Добавить в цитаты Настройки чтения

Страница 11 из 15

Сванетские сказания о Дадешкелиани (Дадешкельяни) относят возникновение их рода к сравнительно недавней эпохе отделения Мингрелии от Грузии.

Передаваемые г-ном Худадовым легенды о происхождении хевсурских родов не возводят их происхождение далее, как к XVII столетию (времена жестокого эристава Зураба). Ингуши и чеченцы, не имея князей, обходятся по этой причине без генеалогий.

Таким образом, мы вправе сказать, что кавказские генеалогии ничего не говорят нам о первоначальном происхождении родов и, следовательно, совершенно могут быть оставлены в стороне при решении этого вопроса.

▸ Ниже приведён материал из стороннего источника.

(** A compressor object of a coding and a level: NewWriterLevel ([None]: an error),
    Reset, Write, Flush and Close with what they write to their destination.
    [zr_open], [zr_read]: the error of NewReader, and what reading gives. *)
Class CompressLib := {
  zwriter : Type;
  zw_coding : zwriter -> coding;
  zw_level : zwriter -> Z;
  zw_new : coding -> Z -> option zwriter;
  zw_reset : zwriter -> zwriter;
  zw_write : zwriter -> bytes -> zwriter * bytes;
  zw_flush : zwriter -> zwriter * bytes;
  zw_close : zwriter -> zwriter * bytes;
  zr_open : coding -> bytes -> option error;
  zr_read : coding -> bytes -> bytes * option error
}.

(** The levels NewWriterLevel takes. *)
Definition validLevel (c : coding) (level : Z) : bool :=
  match c with Brotli => true | _ => (-2 <=? level) && (level <=? 9) end.

(** Writes, each with or without a Flush behind it, and Close. *)
Fixpoint zw_script `{CompressLib} (zw : zwriter) (script : list (bytes * bool)) : zwriter * bytes :=
  match script with
  | [] => zw_close zw
  | (p, flush) :: script =>
      let '(zw, o1) := zw_write zw p in
      let '(zw, o2) := if flush : bool then zw_flush zw else (zw, []) in
      let '(zw, o3) := zw_script zw script in
      (zw, o1 ++ o2 ++ o3)
  end.

Definition zw_fresh `{CompressLib} (zw : zwriter) : Prop := (exists c l, zw_new c l = Some zw) \/ exists z, zw = zw_reset z.

Class CompressLaws `{CompressLib} : Prop := {
  zw_new_ok : forall c l, validLevel c l = true -> exists zw, zw_new c l = Some zw /\ zw_coding zw = c /\ zw_level zw = l;
  zw_new_bad : forall c l, validLevel c l = false -> zw_new c l = None;
  zw_reset_kind : forall zw, zw_coding (zw_reset zw) = zw_coding zw /\ zw_level (zw_reset zw) = zw_level zw;
  zw_write_kind : forall zw p, zw_coding (fst (zw_write zw p)) = zw_coding zw /\ zw_level (fst (zw_write zw p)) = zw_level zw;
  zw_flush_kind : forall zw, zw_coding (fst (zw_flush zw)) = zw_coding zw /\ zw_level (fst (zw_flush zw)) = zw_level zw;
  zw_close_kind : forall zw, zw_coding (fst (zw_close zw)) = zw_coding zw /\ zw_level (fst (zw_close zw)) = zw_level zw;
  zr_roundtrip : forall zw script, zw_fresh zw ->
    zr_open (zw_coding zw) (snd (zw_script zw script)) = None /\
    zr_read (zw_coding zw) (snd (zw_script zw script)) = (concat (map fst script), None)
}.

Section Compress.
Context {CL : CompressLib}.

(** ** Pools by level *)

Definition normalizeCompressLevel (level : Z) : Z :=
  let level := if (level <? -2) || (9 <? level) then CompressDefaultCompression else level in
  level + 2.

Definition normalizeBrotliCompressLevel (level : Z) : Z :=
  if (level <? 0) || (11 <? level) then CompressBrotliDefaultCompression else level.
Lemma dial_attempts_witness :
  let c := MkDialCall (bs "h:80") false 10 (DEnd None (Some EOF) (Some firstTries)) in
  dl_calls dialAfter !! 0%nat = Some c /\
  Forall (fun a => askedPort (bs "h:80") = Some (ta_Port a)) (tl_addrs firstTries) /\
  (Some EOF = Some ErrDialTimeout \/ (exists e, Some EOF = Some e) /\ zlen (tl_tried firstTries) = zlen (tl_addrs firstTries)).
Proof.
  assert (dl_calls dialAfter !! 0%nat = Some (MkDialCall (bs "h:80") false 10 (DEnd None (Some EOF) (Some firstTries)))) as L by (vm_compute; reflexivity).
  assert (zlen (tl_addrs firstTries) < 2 ^ 32) as N by (vm_compute; reflexivity).
  pose proof (dial_attempts 1 0 dialAfter 0 _ None (Some EOF) firstTries dialAfter_reachable L eq_refl N) as T.
  exact (conj L (conj (proj1 (proj2 T)) (proj2 (proj2 (proj2 T))))).
Defined.

Lemma dial_misses_last_witness :
  (map ta_IP (tl_addrs firstTries) = [[127; 0; 0; 1]; [127; 0; 0; 2]; [127; 0; 0; 3]] /\ zlen (tl_tried firstTries) = 3) /\
  MkTCPAddr [127; 0; 0; 3] 80 [] ∉ tl_tried firstTries.
Proof.
  assert (dl_calls dialAfter !! 0%nat = Some (MkDialCall (bs "h:80") false 10 (DEnd None (Some EOF) (Some firstTries)))) as L by (vm_compute; reflexivity).
  assert (zlen (tl_addrs firstTries) < 2 ^ 32) as N by (vm_compute; reflexivity).
  assert (NoDup (tl_addrs firstTries)) as Nd by (apply (bool_decide_unpack _); vm_compute; exact I).
  assert (last (tl_addrs firstTries) = Some (MkTCPAddr [127; 0; 0; 3] 80 [])) as La by (vm_compute; reflexivity).
  assert (head (tl_tried firstTries) <> Some (MkTCPAddr [127; 0; 0; 3] 80 [])) as Hf by (vm_compute; discriminate).
  split; [split; vm_compute; reflexivity|].
  assert (EOF <> ErrDialTimeout) as Ht by discriminate.
  pose proof (dial_misses_last 1 0 dialAfter 0 _ EOF firstTries _ dialAfter_reachable L eq_refl Ht N Nd La Hf) as T. exact (proj1 T).
Defined.
Lemma prefork_pid_reuse_leaves_child :
  match run (H := prefork_machine false 5 2) reuseRun newPrefork with
  | To s => Some (pf_stage s, map ch_state (pf_children s))
  | _ => None
  end = Some (MReturned (Some EOF), [Told; Told; Running]).
Proof. vm_compute. reflexivity. Qed.

(** The listener is left open when its file cannot be had. *)
Lemma prefork_leaves_listener :
  match run (H := prefork_machine false 5 2) [(0%nat, PListen (Some EOF) true)] newPrefork with To s => Some (pf_stage s, pf_listening s) | _ => None end =
  Some (MReturned (Some EOF), true).
Proof. vm_compute. reflexivity. Qed.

Гораздо большее значение для его решения имеют ходячие в среде горцев сказания о великанах или нартах. Сказания эти рисуют нам ряд выдающихся личностей, к которым со всех сторон стекаются и родственники, и чужеродцы, с тем чтобы под их предводительством совершать удачные набеги на соседей. Любопытную черту этих сказаний составляет то обстоятельство, что в них обыкновенно упоминается не об отцах, а о матерях и сестрах воспеваемых героев, так, например, в чеченских сказаниях, когда заходит речь о шестидесяти орхустейцах [53], прямо говорится о том, что они произошли от шестидесяти различных матерей. О любимейших героях осетинских и кабардинских сказаний – о Сосрыко, Хамыце и Урызмаге – ни разу не упоминается, как о детях такого-то лица. Имя же их общей матери – Сатáна (Сатаней, Сатанай) – приводится на каждом шагу. О значении, какое нартские сказания придают отношениям брата и сестры, можно судить по тому, что в своих препирательствах те же Хамыц, Сосрыко и Урызмаг не раз прибегают к посредничеству сестры [54].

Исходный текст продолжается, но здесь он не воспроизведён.